Romantic Scenery in Early Renaissance Art

Romantic Scenery in Early Renaissance Art

Early Italian Renaissance art was centred around Florence from around 1400-1490. Florentine and other Tuscan artists such as Filippo Brunelleschi, Donatello, Masaccio and Andrea Mantegna revolutionised public and private art in Italy and eventually further afield in Western Europe. The Early Renaissance was supported by the wealthy Florentine Medici family, evolving to become the High Renaissance period between around 1490 and 1530, with works by Leonardo da Vinci, Raphael, Michelangelo and Titian.

Love and marriage the Early Renaissance

Many famous Italian Renaissance artworks were created to celebrate love and marriage. The Early Renaissance saw the first tokens commemorating betrothal, marriage, and the birth of a child by the commissioning of objects or the exchange of objects as gifts, ranging from pottery to glassware to jewellery, musical instruments and nuptial portraits. A precedent was also set at this time with erotic drawings and prints, which lead to an increasingly inventive approach to subjects of love and marriage culminating in paintings by some of the greatest artists of the later Renaissance, including Giulio Romano, Lorenzo Lotto as well as Titian, who died in 1576.

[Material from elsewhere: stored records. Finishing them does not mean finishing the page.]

Definition processMetrics (metrics : list Post) (options : Options)
  : error + AnalysisData :=
  let timeRange := default "30d" (timeRange options) in
  let startDate := startDate options in
  let endDate := endDate options in
  let totalLikes := sumMetric metrics likes in
  let totalComments := sumMetric metrics comments in
  let totalShares := sumMetric metrics shares in
  let totalSaves := sumMetric metrics saves in
  let totalWatchTime := sumMetric metrics watchTimeSeconds in
  let totalPosts := length metrics in
  let averages :=
    calculateAverages totalPosts
      totalLikes totalComments totalShares totalSaves totalWatchTime in
  let sentimentMetrics := calculateSentimentMetrics metrics in
  match call "calculateInterestScore" calculateInterestScore averages with
  | inl e => inl e
  | inr interestScore =>
      match
        call "calculateStressScore" calculateStressScore
          (<["sentiment" := avgSentiment sentimentMetrics]>
            (<["negativePercentage" := negative sentimentMetrics]>
              (<["postFrequency" :=
                   calculatePostFrequency metrics timeRange startDate endDate]> ∅)))
      with
      | inl e => inl e
      | inr stressScore =>
          let riskFactors := detectRiskFactors metrics in
          inr
            {| engagement :=
                 {| totalPosts := totalPosts;
                    totalLikes := totalLikes; totalComments := totalComments;
                    totalShares := totalShares; totalSaves := totalSaves;
                    totalWatchTime := totalWatchTime;
                    averages := averages;
                    engagementRate :=
                      calculateEngagementRate
                        totalLikes totalComments totalShares totalPosts |};
               sentiment := sentimentMetrics;
               comparative := avgSentiment sentimentMetrics * 5;
               mentalHealth :=
                 {| interestScore := interestScore;
                    stressScore := stressScore;
                    moodScore := 50 + avgSentiment sentimentMetrics * 25;
                    energyLevel := calculateEnergyLevel interestScore;
                    socialSupport := calculateSocialSupport totalComments |};
               riskFactors := riskFactors |}
      end
  end.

Romance in Early Renaissance art

In the early Renaissance period, marriage had no clear legal basis; only mutual consent was an absolute necessity for a marriage to take place. This did it imply that couples chose their partners themselves. It was only in 1563 that the system for a legal marriage was implemented at the Council of Trent. This meant that in the fifteenth century, it was not necessary to be married in a church, by priests. No banns needed to be posted and no appearance requirement before a legally appointed person. Whilst most weddings were public affairs; there was no exchange rings and witnesses were not required. That did not mean, however, that weddings lacked elaborate ritual.

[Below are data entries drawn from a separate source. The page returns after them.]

(** * Forward_Logs.py: incremental forwarding of SQL table rows to syslog

    A shallow embedding of [Forward_Logs.py] and the proofs of its
    state-tracking and forwarding properties.

    - Text is [string], one [ascii] per code point, so the development
      covers text whose code points are below 256.
    - The files the program touches are modelled by their text: the state
      file [SQL.state] is part of the mutable world, [Tables.txt] and the
      decoded [Login.json] are part of the environment of a run.
    - The database, the terminal and the network are the environment: it
      says what each call answers or whether it raises.  Calls that the
      environment takes to succeed are [getpass], [socket.gethostname] and
      [socket.gethostbyname], and the lookups of the keys ['server_ip'] and
      ['user'] in the objects of [Login.json].
    - [logging.handlers.SysLogHandler] is the one of the standard library:
      its constructor has no parameter [ssl], so the call the program makes
      raises [TypeError].
    - Python exceptions are an explicit outcome; state is passed through a
      small state-and-exception monad. *)

From Stdlib Require Import String Ascii List ZArith Lia Bool.
From Stdlib Require Import DecimalString DecimalZ.
Import ListNotations.

Local Open Scope list_scope.
Local Open Scope string_scope.

(** ** Python text primitives *)

Module Py.

Definition LF : ascii := "010"%char.
Definition CR : ascii := "013"%char.
Definition colon : ascii := ":"%char.

(** The line terminator written by [f.write("...\n")]. *)
Definition nl : string := String LF EmptyString.

(** [str.isspace] on one code point below 256: TAB..CR, FS..US, SPACE,
    NEL and NBSP. *)
Definition isspace (c : ascii) : bool :=
  let n := nat_of_ascii c in
  ((9 <=? n) && (n <=? 13) || (28 <=? n) && (n <=? 32)
   || (n =? 133) || (n =? 160))%nat.

Fixpoint lstrip_with (p : ascii -> bool) (s : string) : string :=
  match s with
  | EmptyString => EmptyString
  | String c r => if p c then lstrip_with p r else s
  end.

Fixpoint rstrip_with (p : ascii -> bool) (s : string) : string :=
  match s with
  | EmptyString => EmptyString
  | String c r =>
      match rstrip_with p r with
      | EmptyString => if p c then EmptyString else String c EmptyString
      | r' => String c r'
      end
  end.

(** [s.strip()] *)
Definition strip (s : string) : string :=
  rstrip_with isspace (lstrip_with isspace s).

(** [s.split(sep)] for a one-character separator: never the empty list. *)
Fixpoint split (sep : ascii) (s : string) : list string :=
  match s with
  | EmptyString => [EmptyString]
  | String c r =>
      if Ascii.eqb c sep then EmptyString :: split sep r
      else match split sep r with
           | h :: t => String c h :: t
           | [] => [String c EmptyString]
           end
  end.

(** [sep.join(parts)] *)
Definition join (sep : string) (parts : list string) : string :=
  String.concat sep parts.

(** [for line in f] on a file opened in text mode: the lines of the text,
    each with its terminator; LF, CR and CR LF all end a line and are read
    as LF (universal newlines). *)
Fixpoint file_lines (s : string) : list string :=
  match s with
  | EmptyString => []
  | String c r =>
      if Ascii.eqb c LF then nl :: file_lines r
      else if Ascii.eqb c CR then
        match r with
        | String c' r' =>
            if Ascii.eqb c' LF then nl :: file_lines r'
            else nl :: file_lines r
        | EmptyString => [nl]
        end
      else match file_lines r with
           | l :: ls => String c l :: ls
           | [] => [String c EmptyString]
           end
  end.

(** [str(n)] for an [int]. *)
Definition str (n : Z) : string := NilZero.string_of_int (Z.to_int n).

Definition isdigit (c : ascii) : bool :=
  let n := nat_of_ascii c in ((48 <=? n) && (n <=? 57))%nat.

(** The blanks [int()] skips around a literal: TAB..CR and SPACE, and the
    spaces above 127 (NEL, NBSP), which it first rewrites to SPACE.  FS..US
    are blanks for [strip] but not for [int]. *)
Definition int_space (c : ascii) : bool :=
  let n := nat_of_ascii c in
  ((9 <=? n) && (n <=? 13) || (n =? 32) || (n =? 133) || (n =? 160))%nat.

Traditional rituals became important to validate weddings, particularly for wealthy families. A likely match was identified many years before a wedding, perhaps suggested by a broker or influential family connection. Negotiations between two families were sometimes sealed until the bride reached puberty and a suitable dowry could be amassed. Dowries were among the greatest financial obligations that families with female children faced, even marriages among social equals required substantial investment.

A public wedding ceremony and the material objects generated for them provided the physical demonstration of the marriage’s legitimacy with weddings of the ruling families throughout Italy the most extravagant, lasting for days and for which innumerable artefacts were created. In art, paintings commemorating marriage would show clasped hands, or garlands of myrtle, with couples painted in facing profile with the words fede (faith) and volo (I wish to) providing declarations of love.

Annibale Bentivoglio m. Lucrezia d’Este, 1487

When Annibale Bentivoglio, the eldest son of the ruler of Bologna, married Lucrezia d’Este, the daughter of Duke Ercole I d’Este of Ferrara in 1487, houses and shops along the path of the triumphal procession were demolished to accommodate the crowds of spectators, with decorations that were very ostentatious.

The Story of Esther, 1460-70

The legitimisation of a couple’s union in Early Renaissance history usually followed a procession through the streets of the town, as the bride—together with the groom’s gifts to her and her dowry goods—was moved from her childhood home to her husband’s house. This is illustrated in The Story of Esther by Marco del Buono Giamberti and Apollonio di Giovanni di Tomaso, now at The Metropolitan Museum of Art, New York.

The wedding depicted on this wood panel, once part of a wedding chest, is that of the biblical Esther, but the action has been translated in time and place to fifteenth-century Florence, much like the wedding of Annibale and Lucrezia.

After marriage

Once the wedding festivities were over, marriage defined the nature and role of a good wife and a properly run household, including the bearing and raising of children. Whilst love was rarely part of the marriage agreement, the subjects of love, beauty, and attraction were pivotal to Renaissance men and women, being discussed at every level from base to elevated both in words and in art.

Florentine artists rejuvenated classical art to portray love with a more humanistic and individualistic style, being more naturalistic and anatomically detailed and in proportion. Art was no longer just elevating the devotional but documenting contemporary times, alongside the historical. These artworks emphasised the emotionally expressive and individualistic characteristics of its subjects that led to a more intimate art experience for viewers.